How False Sharing in CPU Cache Slowed Down Our Database Table Scans—and How We Fixed It
During a client’s upgrade test, a database’s compressed tables exhibited severe slowdown under concurrent full‑table scans, which we traced to CPU cache line false sharing in the decompression code; using Linux perf tools we identified the hotspot, aligned memory, and restored performance.
Background
A financial‑industry client upgraded to a newer version of our database and observed that full‑table scans on compressed tables became dramatically slower as the number of concurrent scans increased, while uncompressed tables showed no such degradation. The issue was unexpected because the compression feature had been stable for years.
Investigation Approach
Because we could not access the client’s production system, we reproduced the problem locally. Initial hypotheses focused on configuration parameters, but disabling a compression‑related setting only yielded modest improvement. The next suspect was lock contention, yet system‑wide lock statistics showed no significant contention. The investigation then turned to CPU‑cache behavior.
Using Linux perf to Locate Hotspots
We employed the Linux perf suite:
perf stat -e task-clock -e cycles -e stalled-cycles-frontend -e stalled-cycles-backend -e cache-misses -e L1-dcache-loads -e L1-dcache-load-misses -e L1-dcache-stores -e L1-dcache-store-misses -e L1-dcache-prefetches -e L1-dcache-prefetch-misses -e LLC-loads -e LLC-load-misses -p 29261 sleep 50The output showed that stalled CPU cycles exceeded 80 %.
perf record -p 29261 -g sleep 50 perf report > perf_record.outAnalyzing the report revealed two hotspot functions involved in data decompression. Using perf annotate we drilled down to a single line that consumed 67 % of CPU time: perf annotate --symbol=decompress_xxx_by_yyy The corresponding source line (variables renamed for IP protection) was:
new_index = decompressinfo->xxx_arrayC[decompressinfo->xxx_arrayB[index]];And the array access itself:
xxx_arrayC[temp_index]Root Cause: False Sharing
The decompressinfo structure (≈48 bytes) is allocated from a memory pool and contains several pointer arrays. Its layout can cause the arrayC region to share a cache line with adjacent allocations. On a NUMA system with multiple cores, concurrent tasks writing to neighboring memory cause the shared cache line to bounce between cores—a classic false‑sharing scenario that inflates latency and stalls CPU cycles.
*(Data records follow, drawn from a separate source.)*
(* ===== verification/Prelude.v ===== *)
(** * IRIS kernel: a verification library

    IRIS is a capability microkernel for x86-64 in C.  Its core is a set of kernel
    objects (CNodes, Untyped regions, scheduling contexts, notifications, address
    spaces, ...) reached through capabilities, a physical memory manager and page
    tables below them and a scheduler beside them.  This library models those parts
    as executable functions over explicit state, one Rocq definition per C function,
    and proves the properties that make them correct.

    ** The parts, where they are modelled, and the code they translate

    - Rights, badges and error codes: [Rights] (kernel/new_core/include/iris/nc:
      rights.h, error.h).
    - Capabilities: [Mdb] is the derivation tree threaded through the slots of all
      CNodes, [Kobject] the reference counts of objects, [Kcnode] the CNode
      operations (kernel/new_core/src/kcnode.c, kobject.c).  The state is [kstate]:
      the slots with their content and five tree links ([mdb_state]), the objects
      with lifecycle and active counts, and the queue of the deletion cascade.
      [Forest] is the theory of the tree's pointer structure, [Cdt] the abstract
      derivation tree that it implements.  [KcnodeInv] has the invariant,
      [KcnodeRevoke], [KcnodeInstall] and [KcnodeMove] what each operation does to
      the abstract tree, [KcnodeBoot] construction and two concrete histories.
    - Addresses of capabilities: [Cspace] (cspace.c), the walk through CNodes with
      guards, over [Kcnode].
    - Capability system calls: [SysCspace] is syscall_cspace.c, syscall_cnode_ops.c
      and the restart of an unfinished call by syscall_dispatch.c (kernel/core/
      syscall).  [SysPins] follows the references a handler takes, [SysCalls] has the
      contract of each handler, [SysCspaceSpec] the theorems on histories.
    - Untyped memory: [Kuntyped] (kuntyped.c), the two-ended bump allocator objects
      are made from.
    - Physical pages: [PmmList] (the free lists), [Pmm] (every function of
      kernel/mm/pmm/pmm.c), [PmmInv] and [PmmApi] (the buddy invariant and what each
      function does to it), [PmmSafe] (theorems).
    - Page tables: [Paging] (kernel/arch/x86_64/paging.c: walks and edits of four
      levels of tables in physical memory), [PagingInv] (what an edit leaves alone),
      [PagingSpec].
    - Address spaces: [Vspace] (kvspace.c, kframe.c, kpagetable.c) over [Paging] and
      the singly linked lists of [Slist].  What a space needs of the capability layer
      is the class [VmCaps] with the laws [VmCapsOk]: [VspacePg], [VspaceInv],
      [VspaceMap], [VspaceOps], [VspaceUnmap], [VspaceFinal] and [VspaceInval] prove
      the space against the interface, [VspaceCaps] implements it with CNodes carved
      from Untypeds and [VspaceCapsOk] proves the laws.  [VspaceSpec] has the
      theorems, [VspaceDemo] a concrete system on that implementation.
    - Identifiers of address spaces: [Asidpool] (kasidpool.c, the identifier functions
      of kvspace.c, [sys_asid_pool_assign] of syscall_vm.c), [AsidInv] (the bitmap of a
      pool as a set, who holds what), [AsidSpec] (the machine in which the calls of
      several processors interleave, and the theorems).
    - Scheduling contexts: [Ring] (circular buffers), [Kschedctx] (kschedctx.c and
      two fragments of kernel/core/syscall/syscall_sched.c), [SchedBandwidth].
    - Run queues: [Runq] (the [rq_*] functions and the thread state changes of
      kernel/core/scheduler/task_lifecycle.c), [RunqInv] (representation),
      [RunqSpec] (abstract queues and refinement).
    - The tick and the dispatcher: [Sched] (kernel/core/scheduler/scheduler.c) over
      [Runq] and [Kschedctx], [SchedSpec].
    - Notifications and interrupts: [Wq] (intrusive queues of threads), [Ipc] (the
      state), [Knotification] (knotification.c, kernel/core/irq/irq_routing.c and the
      delivery to a bound thread of kernel/core/syscall/syscall_endpoint.c),
      [KnotifSpec], [KnotifWake], [IrqDelivery], over [Runq].
    - Messages: [IpcMsg] (the words of a message, MessageInfo, the IPC buffers:
      kernel/include/iris/ipc_msg.h and the first part of syscall_endpoint.c) and
      [IpcCap] (a capability that travels: staging at the sender, the receiver's
      declared slot, delivery), over [Cspace] and [Kcnode].
    - Endpoints and replies: [Endpoint] is kendpoint.c, kreply.c and the handlers of
      kernel/core/syscall/syscall_endpoint.c and syscall_reply.c.  Its state [ek]
      joins the capability layer, the threads and queues of [Ipc], the per-thread
      fields of a message in flight ([ep_task]), the reply objects and physical
      memory.  [EndpointInv] accounts for every reference: the counts of an object
      are what slots, threads and handlers in progress hold.  [EndpointQueue] has the
      queues as lists; [EndpointSend], [EndpointRecv], [EndpointCall],
      [EndpointReply], [EndpointClose], [EndpointCancel] and [EndpointResume] each
      give one handler's contract, [EndpointSpec] the theorems on concrete systems.

    This file has what they share: integers of fixed width, links and chains,
    loops, regions, and the result type.

    ** How C is modelled

    A [uintN_t] is a [Z] with its wrap-around written out ([u8] .. [u64]).  A pointer
    to an object is the object's name; an array or a field of all objects of a kind
    is a function, updated at a point by [upd_fn].  A function that can fail an
    assertion or that runs a loop over pointers has type [res]: [Ret] is a return,
    [Panic] a failed [IRIS_ASSERT] or [iris_panic], [NoFuel] the model's own bound.
    Locks are not modelled where a function holds its lock from the first access to
    the last; where it does not ([knotification_wait_step]) the sections are separate
    definitions and [KnotifWake] interleaves them, with the atomic accesses
    sequentially consistent.  A system call that parks is entered again with its
    arguments: [SysCspaceSpec] interleaves the entries of all threads.

    ** Fuel

    Loops over pointer structures take fuel computed from the state, and the
    theorems show it is never used up: the number of slots for the derivation tree
    and the cascade, the order of a block for the buddy loops, the number of threads
    for run queues and waiter queues, the number of mapping records of a space or a
    frame for the loops of [Vspace], one re-entry per sixteen capabilities for a
    revocation that is restarted.

    ** What the theorems show

    - Capabilities (C1, C16, C17): revocation is complete, and exact when it ends
      no object; deletion and its cascade are safe. Plain theorems of
      [KcnodeInstall], [KcnodeMove], [KcnodeRevoke] and [KcnodeBoot] cover
      derivation, installation, deletion as a tree operation, bounded revocation,
      moving, rotation, swap and construction.
    - Capability system calls (C2, C14, C15, C30): no history of calls by any
      threads amplifies authority or breaks a count; a restarted revocation
      completes and answers the number destroyed; mint and move are exact on every
      path. The conditions on a call, a root that is still referred to, room in
      the counts, and no move of a CNode's capability across that CNode's border,
      are part of the statements; plain theorems of [SysCspaceSpec] and
      [KcnodeBoot] show what the code does without the first and the last.
    - Addresses (C27, C29): resolving one is the reference walk, reads only, and
      no bit of an address that resolves is ignored.
    - IPC (C3, C4, C12, C13, C33, C34, C35): send, receive and call either
      rendezvous with the head of the queue, or park, or refuse, with every
      reference on objects accounted for on every path; a call whose receiver lost
      its reply object is refused after the receiver was served; a reply answers
      once and sends the lent time home; a closing endpoint wakes or kills every
      waiter; cancellation removes what it names; a parked call resumes with
      nothing left staged.
    - Messages (C9, C36, C37): a capability is delivered only where it was
      declared, with no more rights than it had and as a child of its source;
      payloads stay inside the two buffers; messages are well typed.
    - Memory (C10, C11, C38): allocations of an Untyped never overlap; the page
      allocator hands out no page twice, finds a free page when there is one and
      detects double frees.
    - Page tables (C8, C22, C23, C28): the walks are a reference translation, an
      edit changes exactly the pages it names, with their permission to execute
      ([executes], a walk of its own that follows bit 63), and no history of edits
      and destructions of one space reaches another or the kernel's half.
    - Address spaces (C5, C6, C7, C18, C19): mapping and unmapping do what they
      say on every path; over any history, every page mapped in a space belongs to
      a frame the space still holds a capability to.
    - Identifiers of address spaces (C20): under any interleaving no two spaces
      get the same hardware tag, and none is lost.
    - Scheduling (C24, C25, C26, C39): run queues are priority FIFOs, the
      dispatcher gets the best thread, the charging functions keep a context
      within its bandwidth, a budget ends on the tick, and an idle core sets the
      clock to the nearest deadline and wakes what is due.
    - Notifications (C21, C31, C32): without a bound thread they refine a word of
      bits and a FIFO, and no wake-up is lost under any interleaving in which no
      thread is killed; interrupts reach a bound thread.
    - C40 and the plain theorems under "Where the code falls short" state
      behaviour of the code that contradicts what it means to do, each on every
      state of a class or on a concrete history.

    ** Not modelled

    The fault record and its message; creation and teardown of threads, so that
    killing a thread is an event in [ek]; creation and settlement of address spaces,
    but for their identifiers, the kernel map built at boot and the inter-processor
    protocol of the TLB shootdown; the retype call, which joins Untypeds, CNodes and the
    constructor of each type of object; the system calls that only decode arguments for
    the parts above (frames, scheduling contexts, notifications, interrupts,
    diagnostics);
    I/O spaces, ports and the IOMMU; processor and device set-up; boot; the services
    and tests in user space.  They are hardware set-up, glue, or programs outside the
    kernel.  Statistics counters that nothing reads back are left out.

    In the capability layer the close and destroy hooks of objects other than CNodes
    are events ([EvClose], [EvDestroy] of [Kobject]).  In the kernel such a hook can act
    on capabilities in turn: settling a dying address space, [kvspace_settle], empties
    the CNodes with its map capabilities and its slots for the ASID and page-table
    pools; an endpoint, a reply object or a notification that closes wakes its
    waiters, which [Endpoint] and [Knotification] model on their own state; a dying
    thread is torn down.  So the theorems that say that nothing else changed
    (C16, and the number answered in C14) are
    stated for revocations after which every object named below the capability is still
    named elsewhere, where no hook runs. *)

From Stdlib Require Import ZArith Lia.
From stdpp Require Import base numbers gmap list.

Declare Scope iris_scope.
Delimit Scope iris_scope with iris.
Illustration of the memory layout and cache‑line interaction:
Fix Implementation
We realigned the decompressinfo allocation to a cache‑line boundary, ensuring that its fields no longer share a line with other concurrently written data. After rebuilding and redeploying the database, we re‑ran the perf suite.
Results
Performance measurements before and after the fix:
Before optimization:
After optimization:
The hotspot line’s CPU consumption dropped dramatically, and overall metrics improved:
Stalled CPU cycles decreased markedly, indicating better CPU utilization.
L1‑dcache loads increased, showing more data fetched from low‑latency cache.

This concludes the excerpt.